▸ Work order: Scan the records below for the line with "Definition offSend := RunEncrypt" and the line with "- exists cA, cB, (reload". Repeat those two lines and every line between them exactly, and nothing else.

▸ Extracted material:
Definition alice_ : Identity := demoId x41.
Definition bob_ : Identity := demoId x42.
Definition offOffer := RunOffer (offEnv (demoRand x01 x02) (demoBytes 16 x05) []) (mkOffer (idOf alice_) (idOf bob_) [] (str "b64") formatHuman) (offWorld (demoClient alice_)).
Definition offOfferText : bytes := Eval vm_compute in writtenSince (offWorld (demoClient alice_)) offOffer.1.

Definition offAnswer := RunAccept (offEnv (demoRand x03 x04) [] offOfferText) (mkAccept (idOf bob_) [] [] [] (str "b64") (str "hex") formatHuman) (offWorld (demoClient bob_)).
Definition offAnswerText : bytes := Eval vm_compute in writtenSince (offWorld (demoClient bob_)) offAnswer.1.
Definition offFinish := RunFinish (offEnv (demoRand x01 x02) [] []) (mkFinish (idOf alice_) offAnswerText [] (str "hex") formatHuman) offOffer.1.

Lemma offTexts : writtenSince (offWorld (demoClient alice_)) offOffer.1 = offOfferText /\ writtenSince (offWorld (demoClient bob_)) offAnswer.1 = offAnswerText.
Proof. split; vm_compute; reflexivity. Qed.

Lemma demoClient_of i c : LoadClient (SaveClient true (demoClient i)) = Some c -> client_of c i.
Proof. unfold LoadClient. cbn. rewrite omap_empty, map_to_list_empty. by intros [= <-]. Qed.

Lemma offline_handshake_establishes_witness :
  offOffer.2 = Ok tt /\ offAnswer.2 = Ok tt /\ offFinish.2 = Ok tt /\ inStep offFinish.1 offAnswer.1 (idOf alice_) (idOf bob_).
Proof.
  destruct offTexts as [T1 T2].
  destruct (offWorld_profile (demoClient alice_)) as (cA & HA & _ & SA); [apply demoClient_wf|done|].
  destruct (offWorld_profile (demoClient bob_)) as (cB & HB & _ & SB); [apply demoClient_wf|done|].
  assert (forall i c, profile (offWorld (demoClient i)) (idOf i) = Some c -> (forall n, session c n = reload <$> session (demoClient i) n) -> client_of c i /\ session c (idOf alice_) = None) as H.
  { intros i c Hp Hs. split; [|by rewrite Hs].
    unfold profile, offWorld in Hp. cbn [w_profiles] in Hp. change (cl_Id (demoClient i)) with (idOf i) in Hp. rewrite lookup_singleton_eq in Hp.
    cbn [mbind option_bind] in Hp. by apply demoClient_of. }
  apply (offline_handshake_establishes (offEnv (demoRand x01 x02) (demoBytes 16 x05) []) (offEnv (demoRand x01 x02) [] []) (offEnv (demoRand x03 x04) [] offOfferText)
    (offWorld (demoClient alice_)) offOffer.1 offFinish.1 (offWorld (demoClient bob_)) offAnswer.1 alice_ bob_ cA cB (str "b64") (str "hex") [] [] offAnswerText []).
  - apply demoId_honest.
  - apply demoId_honest.
  - exact demoId_distinct.
  - exact HA.
  - by apply H.
  - exact HB.
  - by apply H.
  - apply demoRand_good.
  - apply demoRand_good.
  - reflexivity.
  - by rewrite (proj2 (H _ _ HB SB)).
  - by split.
  - by split.
  - by split.
  - reflexivity.
  - reflexivity.
  - apply surjective_pairing.
  - rewrite T1. by apply readInput_stdin.
  - apply surjective_pairing.
  - rewrite T2. by apply readInput_inline.
  - apply surjective_pairing.
Defined.

(** Two profiles with a session each. *)
Definition talker (id peer : bytes) (sp : SecurePeer) : Client :=
  mkClient id (demoBytes 64 x41) [] [] [] {[peer := 0%nat]} false {[0%nat := sp]} 1%nat None.

Lemma talker_wf id peer sp : client_wf (talker id peer sp).
Proof.
  split; cbn.
  - intros name l [_ <-]%lookup_singleton_Some. by rewrite lookup_singleton_eq.
  - intros l [x [<- _]%lookup_singleton_Some]. lia.
Qed.

Lemma talker_profile id peer sp : exists c, profile (offWorld (talker id peer sp)) id = Some c /\ cl_Id c = id /\ session c peer = Some (reload sp).
Proof.
  destruct (offWorld_profile (talker id peer sp) (talker_wf _ _ _) eq_refl) as (c & Hp & Hid & Hs). exists c. split; [exact Hp|]. split; [exact Hid|].
  rewrite Hs. unfold session, talker. cbn [cl_Sessions cl_heap]. rewrite lookup_singleton_eq. cbn [mbind option_bind]. by rewrite lookup_singleton_eq.
Qed.

Definition offSend := RunEncrypt (offEnv (demoRand x01 x02) [] []) (mkEncrypt demoCreator (str "bo") (str "hi there") [] [] (str "raw") (str "b64") formatHuman) (offWorld (talker demoCreator (str "bo") demoA)).
Definition offPackage : bytes := Eval vm_compute in writtenSince (offWorld (talker demoCreator (str "bo") demoA)) offSend.1.
Definition offRecv := RunDecrypt (offEnv (demoRand x03 x04) [] offPackage) (mkDecrypt (str "bo") [] [] [] (str "b64") (str "raw") formatHuman) (offWorld (talker (str "bo") demoCreator demoB)).

Lemma storesOpen_check env id d :
  match OpenIdentityStores ex_contexts ex_policies ex_deliveries (fe_io env 1%nat) (fe_io env 2%nat) id d with
  | Ok (_, ds) => match Mailbox.Load ex_threads (fe_io env 0%nat) id (fd_disk ds) with Ok _ => true | _ => false end
  | _ => false
  end = true -> storesOpen env id d.
Proof.
  unfold storesOpen. destruct (OpenIdentityStores _ _ _ _ _ _ _) as [[cs ds]|e|]; [|done..]. destruct (Mailbox.Load _ _ _ _) as [s|e|] eqn:Hl; [|done..].
  intros _. by exists cs, ds, s.
Qed.

Lemma offPackage_eq : writtenSince (offWorld (talker demoCreator (str "bo") demoA)) offSend.1 = offPackage.
Proof. vm_compute. reflexivity. Qed.

Lemma offline_message_received_witness :
  offSend.2 = Ok tt /\ inStep offSend.1 offRecv.1 demoCreator (str "bo") /\
  offRecv.2 = Ok tt /\ w_out offRecv.1 = [Stderr (fromNote demoCreator); Plain (str "hi there")].
Proof.
  destruct (talker_profile demoCreator (str "bo") demoA) as (cA & HA & IA & SA), (talker_profile (str "bo") demoCreator demoB) as (cB & HB & IB & SB).
  destruct (offline_message_received (offEnv (demoRand x01 x02) [] []) (offEnv (demoRand x03 x04) [] offPackage)
    (offWorld (talker demoCreator (str "bo") demoA)) offSend.1 (offWorld (talker (str "bo") demoCreator demoB)) offRecv.1 demoCreator (str "bo") (str "hi there") [] (str "raw")
    (str "hi there") (str "hi there") (str "b64") [] [] [] (str "raw") formatHuman offSend.2 offRecv.2) as (H1 & H2 & _ & H3).
  - exists cA, cB, (reload demoA), (reload demoB). split; [exact HA|]. split; [exact HB|]. split; [exact IA|]. split; [exact IB|]. split; [exact SA|].
    split; [exact SB|]. apply synced_reloaded, demo_synced.
  - by split.
  - by split.
  - apply storesOpen_check. vm_compute. reflexivity.
  - intros c sp Hc Hs. rewrite HA in Hc. injection Hc as <-. rewrite SA in Hs. injection Hs as <-. apply demo_send_ok; vm_compute; reflexivity.
  - reflexivity.
  - reflexivity.
  - discriminate.
  - reflexivity.
  - by left.
  - by apply readInput_inline.
  - reflexivity.
  - reflexivity.
  - reflexivity.
  - apply surjective_pairing.
  - rewrite offPackage_eq. by apply readInput_stdin.
  - apply surjective_pairing.
  - destruct (H3 eq_refl eq_refl eq_refl eq_refl) as [H4 H5]. split; [exact H1|]. split; [exact H2|]. split; [exact H4|exact H5].
Defined.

▸ Exercise output:
Definition offSend := RunEncrypt (offEnv (demoRand x01 x02) [] []) (mkEncrypt demoCreator (str "bo") (str "hi there") [] [] (str "raw") (str "b64") formatHuman) (offWorld (talker demoCreator (str "bo") demoA)).
Definition offPackage : bytes := Eval vm_compute in writtenSince (offWorld (talker demoCreator (str "bo") demoA)) offSend.1.
Definition offRecv := RunDecrypt (offEnv (demoRand x03 x04) [] offPackage) (mkDecrypt (str "bo") [] [] [] (str "b64") (str "raw") formatHuman) (offWorld (talker (str "bo") demoCreator demoB)).

Lemma storesOpen_check env id d :
  match OpenIdentityStores ex_contexts ex_policies ex_deliveries (fe_io env 1%nat) (fe_io env 2%nat) id d with
  | Ok (_, ds) => match Mailbox.Load ex_threads (fe_io env 0%nat) id (fd_disk ds) with Ok _ => true | _ => false end
  | _ => false
  end = true -> storesOpen env id d.
Proof.
  unfold storesOpen. destruct (OpenIdentityStores _ _ _ _ _ _ _) as [[cs ds]|e|]; [|done..]. destruct (Mailbox.Load _ _ _ _) as [s|e|] eqn:Hl; [|done..].
  intros _. by exists cs, ds, s.
Qed.

Lemma offPackage_eq : writtenSince (offWorld (talker demoCreator (str "bo") demoA)) offSend.1 = offPackage.
Proof. vm_compute. reflexivity. Qed.

Lemma offline_message_received_witness :
  offSend.2 = Ok tt /\ inStep offSend.1 offRecv.1 demoCreator (str "bo") /\
  offRecv.2 = Ok tt /\ w_out offRecv.1 = [Stderr (fromNote demoCreator); Plain (str "hi there")].
Proof.
  destruct (talker_profile demoCreator (str "bo") demoA) as (cA & HA & IA & SA), (talker_profile (str "bo") demoCreator demoB) as (cB & HB & IB & SB).
  destruct (offline_message_received (offEnv (demoRand x01 x02) [] []) (offEnv (demoRand x03 x04) [] offPackage)
    (offWorld (talker demoCreator (str "bo") demoA)) offSend.1 (offWorld (talker (str "bo") demoCreator demoB)) offRecv.1 demoCreator (str "bo") (str "hi there") [] (str "raw")
    (str "hi there") (str "hi there") (str "b64") [] [] [] (str "raw") formatHuman offSend.2 offRecv.2) as (H1 & H2 & _ & H3).
  - exists cA, cB, (reload demoA), (reload demoB). split; [exact HA|]. split; [exact HB|]. split; [exact IA|]. split; [exact IB|]. split; [exact SA|].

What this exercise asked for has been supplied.